4. ¿Qué significados? Aunque se les haya pedido a los estudiantes que hagan algo que sea potencialmente significativo, la tarea puede implicar simplemente replicar la comprensión de otra persona en lugar de darle sentido a una idea para uno mismo. Suponga que la meta de un maestro es que los estudiantes adopten un método convencional para resolver un problema de matemáticas o preparar un experimento, o que puedan repetir la interpretación del maestro (o del libro de texto) de una historia o evento histórico. Y supongamos que a los estudiantes les cuesta hacerlo. En este caso, puede ser conveniente darles una mano, una pista, para llevarlos a la mitad, en resumen, al andamio.

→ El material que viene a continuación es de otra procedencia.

(* ===== verification/Apps.v ===== *)
(** The two programs built on the sandbox: the plain sandbox
    (sandbox/src/nullsandbox.c) and the firewall (ufirewall/src/firewall.c).
    Each registers its policy and calls [boxer_main]. The state of a program is
    the sandbox with the variable [_syscall_monitor] of trap.c, which the
    registration writes and the system-call handler reads, for every system
    call of the application that [boxer_main] starts. *)

From stdpp Require Import base numbers list option.
From S2P Require Import Prelude Platform AddrSpace Trap TrapProps Loader LoaderProps CString Firewall.
From S2P Require Import FirewallParse FirewallProps.

Section apps.
Context {W : Type} (P : platform W) (D : dune_abi) (E : elf_lib W) (DUNE : bool) (buf : list Z).
Abbreviation C := (M (sandbox W)).

Record app := App { a_box : sandbox W; a_monitor : option (monitor W) }.

Abbreviation A := (M app).

Definition on_box {T} (c : C T) : A T := fun a =>
  let '(o, s) := c (a_box a) in (o, App s (a_monitor a)).

Definition register (cb : option (monitor W)) : A unit :=
  modify (fun a => App (a_box a) (boxer_register_syscall_monitor cb)).

(** The application, as the system calls it makes: each enters the handler,
    which consults the policy registered at that time. *)
Fixpoint app_syscalls (calls : list dune_tf) : A unit :=
  match calls with
  | [] => mret tt
  | tf :: calls =>
      mon ← gets a_monitor;
      _ ← on_box (syscall_handler P D DUNE buf mon tf);
      app_syscalls calls
  end.

(** The last of the calls entered the application. *)
Definition jumped (l : list (oscall * Z)) : bool :=
  match rev l with (JumpToUser _, _) :: _ => true | _ => false end.

(** boxer_main with the application it starts, if it does. *)
Definition run_boxer (calls : list dune_tf) (argc argv environ : Z) : A Z :=
  before ← gets (fun a => length (trace (a_box a)));
  r ← on_box (boxer_main P D E argc argv environ);
  l ← gets (fun a => drop before (trace (a_box a)));
  _ ← (if jumped l then app_syscalls calls else mret tt);
  mret r.

(** main of nullsandbox.c *)
Definition null_main (calls : list dune_tf) (argc argv environ : Z) : A Z :=
  _ ← register (Some null_monitor);
  run_boxer calls argc argv environ.

(** main of firewall.c, for the contents of the rule file and of the memory
    its parser does not initialise. *)
Definition fw_main (file : option (list Z)) (fresh : fw_rule) (v : locals) (calls : list dune_tf)
    (argc argv environ : Z) : A Z :=
  match firewall_init file fresh v [] with
  | (Ret r, rules) =>
      if negb (r =? 0) then mret 1
      else
        _ ← register (Some (fw_monitor P rules));
        run_boxer calls argc argv environ
  | _ => stop UB
  end.

(** ** The specification: one policy for the whole run *)

(** The application's calls under a fixed policy, and the program with it. *)
Fixpoint served (cb : monitor W) (calls : list dune_tf) : C unit :=
  match calls with
  | [] => mret tt
  | tf :: calls => _ ← syscall_handler P D DUNE buf (Some cb) tf; served cb calls
  end.

Definition guarded_by (cb : monitor W) (calls : list dune_tf) (argc argv environ : Z) : C Z :=
  before ← gets (fun s => length (trace s));
  r ← boxer_main P D E argc argv environ;
  l ← gets (fun s => drop before (trace s));
  _ ← (if jumped l then served cb calls else mret tt);
  mret r.

Lemma app_syscalls_served cb calls s :
  app_syscalls calls (App s (Some cb)) = on_box (served cb calls) (App s (Some cb)).
Proof.
  revert s; induction calls as [|tf calls IH]; intros s; [done|]. cbn [app_syscalls served]. rewrite bind_gets.
  unfold on_box at 1, mbind, M_bind. cbn [a_box a_monitor]. unfold on_box. cbn [a_box a_monitor].
  destruct (syscall_handler P D DUNE buf (Some cb) tf s) as [[tf'| | | |] s']; [apply IH|done..].
Qed.

(** With its policy in place, the program is the one of the specification,
    and the policy stays. *)
Lemma run_boxer_guarded cb calls argc argv environ s :
  run_boxer calls argc argv environ (App s (Some cb))
  = on_box (guarded_by cb calls argc argv environ) (App s (Some cb)).
Proof.
  unfold run_boxer, guarded_by. rewrite bind_gets. unfold on_box, gets, get, mbind, M_bind. cbn [a_box a_monitor].
  destruct (boxer_main P D E argc argv environ s) as [[r| | | |] s1]; try done. cbn.
  destruct (jumped _); [|done]. rewrite app_syscalls_served. unfold on_box. cbn.
  by destruct (served cb calls s1) as [[u| | | |] s2].
Qed.

Context (phs : Z -> list elf_phdr) `{!elf_lib_ok E phs}.

(** What a program passes through: only calls its policy allowed. *)
Lemma served_passes cb `{!MonitorOk cb} calls s t r :
  (Passthrough t, r) ∈ trace (served cb calls s).2 ->
  (Passthrough t, r) ∈ trace s \/ t ∈ calls /\ exists s0, allows cb t s0.
Proof.
  revert s; induction calls as [|tf calls IH]; intros s Hin; [by left|]. cbn [served] in Hin.
  unfold mbind, M_bind in Hin.
  destruct (syscall_handler P D DUNE buf (Some cb) tf s) as [o s1] eqn:Hh.
  assert (H1 : (Passthrough t, r) ∈ trace s1 ->
    (Passthrough t, r) ∈ trace s \/ t ∈ tf :: calls /\ exists s0, allows cb t s0).
  { intros H. destruct (handler_passthrough P D DUNE buf cb tf s o s1 t r Hh H) as [?|(-> & _ & Ha & _)]; [by left|].
    right. split; [apply list_elem_of_here|by exists s]. }
  destruct o as [tf'| | | |]; try (by apply H1).
  destruct (IH s1 Hin) as [H|[H Ha]]; [by apply H1|]. right. split; [by apply list_elem_of_further|done].
Qed.

Lemma guarded_by_passes cb `{!MonitorOk cb} calls argc argv environ s t r :
  (Passthrough t, r) ∈ trace (guarded_by cb calls argc argv environ s).2 ->
  (Passthrough t, r) ∈ trace s \/ t ∈ calls /\ exists s0, allows cb t s0.
Proof.
  unfold guarded_by. rewrite bind_gets. unfold gets, get, mbind, M_bind.
  destruct (boxer_main P D E argc argv environ s) as [o s1] eqn:Hb.
  assert (H1 : (Passthrough t, r) ∈ trace s1 -> (Passthrough t, r) ∈ trace s).
  { intros H. destruct (emits_In _ _ s o s1 _ (emits_boxer_main P D E phs argc argv environ) Hb H) as [?|[]]. done. }
  destruct o as [v| | | |]; cbn; try (by auto).
  destruct (jumped _); cbn; [|by auto].
  pose proof (served_passes cb calls s1 t r) as H2.
  destruct (served cb calls s1) as [[u| | | |] s2]; cbn in *; intros H; destruct (H2 H) as [?|?]; auto.
Qed.

(** C39. The firewall fails closed. One of three things happens. The rule file
    is read to its end: then the rules it holds are the policy in place from
    before the application starts, for every system call it makes, and the only
    calls passed through to the kernel in that run are calls of the application
    that this policy allows. Or the parser refuses the file: then the program
    ends with status 1 and nothing was called, started or registered. Or the
    parser runs into its undefined access before anything was called. A file
    that cannot be opened and a file with an unknown line after any
    well-formed lines are refused. *)
Theorem fw_main_fails_closed file fresh v calls argc argv environ a :
  let run := fw_main file fresh v calls argc argv environ a in
  ((exists rules, firewall_parse file fresh v [] = (Ret 0, rules)
      /\ run = on_box (guarded_by (fw_monitor P rules) calls argc argv environ)
                 (App (a_box a) (Some (fw_monitor P rules)))
      /\ forall t r, (Passthrough t, r) ∈ trace (a_box run.2) ->
           (Passthrough t, r) ∈ trace (a_box a)
           \/ t ∈ calls /\ exists s0, allows (fw_monitor P rules) t s0)
   \/ (exists rules, firewall_parse file fresh v [] = (Ret (-1), rules) /\ run = (Ret 1, a))
   \/ (exists rules, firewall_parse file fresh v [] = (UB, rules) /\ run = (UB, a)))
  /\ (file = None -> run = (Ret 1, a))
  /\ (forall es l rest, file = Some (print_policy es ++ l ++ 10 :: rest) ->
        Forall entry_ok es -> unknown_line l -> sizes_ok v -> run = (Ret 1, a)).
Proof.
  cbn zeta. destruct (parse_ends file fresh v []) as (o & new & Hp & Ho).
  assert (Hi : firewall_init file fresh v [] = (o, new ++ [])).
  { unfold firewall_init. exec. unfold mbind, M_bind. rewrite Hp. by destruct Ho as [->|[->| ->]]. }
  assert (Hrefused : o = Ret (-1) -> fw_main file fresh v calls argc argv environ a = (Ret 1, a)).
  { intros ->. unfold fw_main. by rewrite Hi. }
  split; [|split].
  - rewrite Hp. destruct Ho as [->|[->| ->]].
    + left. exists (new ++ []). split; [done|]. set (cb := fw_monitor P (new ++ [])).
      assert (Hrun : fw_main file fresh v calls argc argv environ a
                     = on_box (guarded_by cb calls argc argv environ) (App (a_box a) (Some cb))).
      { unfold fw_main. rewrite Hi. cbn [Z.eqb negb]. unfold register. rewrite bind_modify. apply run_boxer_guarded. }
      split; [done|]. intros t r. rewrite Hrun. unfold on_box. cbn [a_box a_monitor].
      pose proof (guarded_by_passes cb calls argc argv environ (a_box a) t r) as Hg.
      by destruct (guarded_by cb calls argc argv environ (a_box a)) as [o' s'].
    + right. left. eexists. split; [reflexivity|]. by apply Hrefused.
    + right. right. eexists. split; [reflexivity|]. unfold fw_main. by rewrite Hi.
  - intros ->. cbn in Hp. injection Hp as <- _. by apply Hrefused.
  - intros es l rest -> He Hl Hv. destruct (unknown_line_refused es l rest fresh v [] He Hv Hl) as (rules & Hr).
    rewrite Hr in Hp. injection Hp as <- _. by apply Hrefused.
Qed.
End apps.

Arguments App {W}.

(** A rule file whose second line, [deny], is no rule. *)
Lemma fw_main_fails_closed_witness :
  let file := print_policy [ERule demo_rule] ++ [100; 101; 110; 121] ++ 10 :: [] in
  fw_main obliging dune_x86 demo_elf true [] (Some file) demo_fresh demo_locals [write_frame] 2 0x2000 0x3000
    (App (demo_launch long_path) None) = (Ret 1, App (demo_launch long_path) None).
Proof.
  intros file.
  destruct (fw_main_fails_closed obliging dune_x86 demo_elf true [] (fun _ => [demo_ph]) (Some file) demo_fresh
              demo_locals [write_frame] 2 0x2000 0x3000 (App (demo_launch long_path) None)) as (_ & _ & H).
  apply (H [ERule demo_rule] [100; 101; 110; 121] []); [reflexivity| | |repeat split].
  - constructor; [exact demo_rule_ok|constructor].
  - split; [discriminate|]. split; [cbn; lia|]. split; [repeat constructor; lia|].
    intros kw Hin Hp. repeat (apply elem_of_cons in Hin as [->|Hin];
      [revert Hp; apply (bool_decide_unpack _); reflexivity|]). inversion Hin.
Defined.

Pero si el objetivo fuera ayudar a los estudiantes a encontrar su propio camino en la materia, a construir significado para comprender más profundamente lo que están haciendo, entonces el andamiaje, al menos como se usa generalmente el término, no sería particularmente útil. .[4]

Sin embargo, con demasiada frecuencia el problema es más profundo: no es que los estudiantes simplemente adopten los significados del maestro; sus significados ni siquiera están involucrados, simplemente recitando las respuestas correctas, recordando de memoria bits de información. De hecho, el hecho de no plantear las cuatro preguntas que he propuesto aquí puede explicar por qué los conductistas se han apropiado de la idea del andamiaje: las personas que siempre abogan por la enseñanza directa, siempre hacen que los niños practiquen. Un conjunto de habilidades sin contexto, aún ofrecen recompensas. para el éxito (o el cumplimiento) como si fuera una mascota. Qué irónico que una metáfora de la construcción se utilice al servicio de un enfoque educativo claramente no constructivista.

Por supuesto, el andamiaje podría definirse de manera diferente, en cuyo caso no necesitamos prescindir de la palabra o la práctica siempre que tengamos cuidado de explicar lo que queremos decir. Entonces, ¿cómo sería una versión mejor?

  • Ofrecería apoyo para los propios objetivos del alumno, no solo una técnica para impulsarlos hacia la escala adulta.
  • Esto permitiría la posibilidad de colaboración entre estudiantes en lugar de asumir que cada uno eventualmente debe completar todas las tareas solo.
  • Esto se haría de tal manera que satisfaga las necesidades de cada estudiante en lugar de presentarse como una ayuda universal, por ejemplo, asignando la misma tarea (escalonada) a todos.
  • El apoyo cambiaría con la comprensión del alumno, lo que significa cambios en el tipo de apoyo, no solo en la cantidad, frecuencia o duración.
  • Se trataría de sugerir nuevas posibilidades para que los alumnos las consideren, ayudándoles a «desempeñar un papel activo e inventivo y a reconstruir la tarea mediante su propia comprensión» en lugar de simplemente «absorber pasivamente la tarea».[ing] estrategias para adultos ”, como dijo la educadora de la primera infancia Anne B. Smith.[5]
  • * Es importante destacar que el proceso de diseñar un andamio adecuado no reemplazaría la tarea más importante de trabajar con los estudiantes para diseñar un programa reflexivo, basado en preguntas y centrado en el alumno que implique la comprensión de ideas desde adentro.